By Aldgra Fredly
The U.S. Defense Department said Thursday that it will extend the deployment of up to 400 active-duty American troops at the U.S. southern border with Mexico until at least the end of September.
The Pentagon had pulled 1,100 troops from the border last month but extended the deployment of the remaining 400 soldiers.
“On Aug. 24, 2023, the secretary of defense approved an extension of up to 400 personnel providing support to Customs and Border Protection on the southwest border through Sept. 30, 2023,” Pentagon spokesman Lt. Col. Devin Robinson told NBC News on Sept. 1.
Secretary of Defense Lloyd Austin approved in May the deployment of 1,500 active-duty troops to the southern border for 90 days to assist border officials with a possible influx of illegal immigration at the border.

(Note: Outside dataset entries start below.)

Lemma phase_gap m i j x :
  0 < m -> j mod m = i -> j < x -> x < j + m -> x mod m <> i.
Proof.
  intros Hm Hj H1 H2 Hx.
  pose proof (Nat.div_mod_eq j m) as Ej. pose proof (Nat.div_mod_eq x m) as Ex.
  rewrite Hj in Ej. rewrite Hx in Ex.
  destruct (le_lt_dec (x / m) (j / m)) as [Hle|Hlt].
  - pose proof (Nat.mul_le_mono_l _ _ m Hle). lia.
  - pose proof (Nat.mul_le_mono_l _ _ m Hlt) as Hmul. rewrite Nat.mul_succ_r in Hmul. lia.
Qed.

Lemma filter_phase_nil m i a len :
  (forall x, a <= x -> x < a + len -> x mod m <> i) ->
  filter (fun j => j mod m = i) (seq a len) = [].
Proof.
  revert a. induction len as [|len IH]; intros a Hx; [done|].
  cbn [seq]. rewrite filter_cons_False by (apply Hx; lia).
  apply IH. intros x H1 H2. apply Hx; lia.
Qed.

(** The strided loop from an index of the phase [i] adds the observations of
    that phase that are left, in order, and counts them. *)
Lemma phaseLoop_phase series m i fuel j sum count :
  0 < m -> j mod m = i -> length series - j < fuel ->
  phaseLoop series m fuel j sum count
  = Normal (fold_left nadd
              (get series <$> filter (fun j => j mod m = i) (seq j (length series - j))) sum,
            count + length (filter (fun j => j mod m = i) (seq j (length series - j)))).
Proof.
  intros Hm. revert j sum count.
  induction fuel as [|fuel IH]; intros j sum count Hj Hf; [lia|].
  cbn [phaseLoop]. destruct (j <? length series) eqn:Hlt.
  - apply Nat.ltb_lt in Hlt.
    rewrite IH; [|by rewrite <- (Nat.mul_1_l m) at 1; rewrite Nat.Div0.mod_add|lia].
    replace (length series - j) with (S (length series - j - 1)) by lia.
    cbn [seq]. rewrite filter_cons_True by done. cbn [fmap list_fmap fold_left length].
    assert (Hrest : filter (fun j => j mod m = i) (seq (S j) (length series - j - 1))
                    = filter (fun j => j mod m = i) (seq (j + m) (length series - (j + m)))).
    { destruct (le_lt_dec (j + m) (length series)) as [Hle|Hgt].
      - replace (length series - j - 1) with ((m - 1) + (length series - (j + m))) by lia.
        rewrite seq_app, filter_app.
        rewrite (filter_phase_nil m i (S j) (m - 1))
          by (intros x H1 H2; apply (phase_gap m i j x); [done|done|lia|lia]).
        cbn [app]. by replace (S j + (m - 1)) with (j + m) by lia.
      - replace (length series - (j + m)) with 0 by lia. cbn [seq].
        rewrite filter_nil. apply filter_phase_nil.
        intros x H1 H2. apply (phase_gap m i j x); [done|done|lia|lia]. }
    rewrite Hrest. f_equal. f_equal. lia.
  - apply Nat.ltb_ge in Hlt. replace (length series - j) with 0 by lia.
    cbn. by rewrite Nat.add_0_r.
Qed.

Lemma phaseIndices_from n m i :
  0 < m -> i < m -> phaseIndices n m i = filter (fun j => j mod m = i) (seq i (n - i)).
Proof.
  intros Hm Hi. unfold phaseIndices. destruct (le_lt_dec i n) as [Hle|Hgt].
  - replace n with (i + (n - i)) at 1 by lia. rewrite seq_app, filter_app.
    rewrite (filter_phase_nil m i 0 i); [done|].
    intros x _ Hx. rewrite Nat.mod_small; lia.
  - replace (n - i) with 0 by lia. cbn [seq]. rewrite filter_nil.
    apply filter_phase_nil. intros x _ Hx. rewrite Nat.mod_small; lia.
Qed.

Lemma phaseLoop_phaseAverage series m i :
  0 < m -> i < m ->
  exists r, phaseLoop series m (S (length series)) i (of_nat 0) 0 = Normal r
            /\ (fst r / of_nat (snd r))%js = phaseAverage series m i.
Proof.
  intros Hm Hi. eexists. split.
  - apply (phaseLoop_phase series m i); [done|by apply Nat.mod_small|lia].
  - cbn [fst snd]. unfold phaseAverage. by rewrite (phaseIndices_from _ _ _ Hm Hi).
Qed.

The Pentagon said the troops will “fill critical capability gaps, such as ground-based detection and monitoring, data entry, and warehouse support” but will not directly participate in law enforcement activities.
The troops were intended to help back up border officials dealing with the end of Title 42, which allowed U.S. authorities to quickly expel tens of thousands of migrants from the country in the name of protecting Americans from COVID-19.
Spike in Illegal Border Crossings
Data released by Customs and Border Protection (CBP) on Aug. 18 showed that the U.S. Border Patrol recorded 132,652 encounters between ports of entry along the southwest border in July, up from 99,545 in June.
According to CBP data, the U.S. Border Patrol encountered an average of 2,016 single adults per day in July alone, marking a 66 percent decrease from the 6,164 they encountered per day in the first 11 days of May.
“CBP’s message for anyone who is thinking of entering the United States without authorization or illegally along the southwest border is simple: don’t do it. When noncitizens cross the border unlawfully, they put their lives in peril,” it stated.
CBP One App
The latest numbers also reflect a sharp increase in use of the CBP One mobile app through which up to 1,450 migrants can get appointments at land crossings with Mexico to seek asylum. CBP processed more than 44,700 individuals with CBP One appointments at ports of entry in July.
CBP One is for people of any nationality in central and northern Mexico entering the United States by land and seeking asylum or humanitarian parole.
Migrants must book an appointment through the app and show up to the appointment at U.S. ports of entry. If they don’t have an appointment, they would be turned away.
Rep. Tom McClintock (R-Calif.) said on July 26 at the House Judiciary Committee hearing that the influx of people at the border has not decreased, noting that the CBP One app “allows migrants to bypass the southern border and enter directly in the United States’ ports of entry.”
“Instead of bringing them to the southern border, you’re bringing them directly to ports of entry,” Mr. McClintock said.
Texas Attorney General Ken Paxton filed a lawsuit against the Biden Administration on May 23 to challenge a rule that encourages illegal immigrants to use CBP One app to seek entry into the United States.
Mr. Paxton said the app encourages illegal immigration to the United States because it “cannot verify that an illegal immigrant would qualify for an exception, which would prevent them from being deported.”
“The Biden Administration deliberately conceived of this phone app with the goal of illegally pre-approving more foreign aliens to enter the country and go where they please once they arrive,” he said in a press release.
Mimi Nguyen Ly and The Associated Press contributed to this report.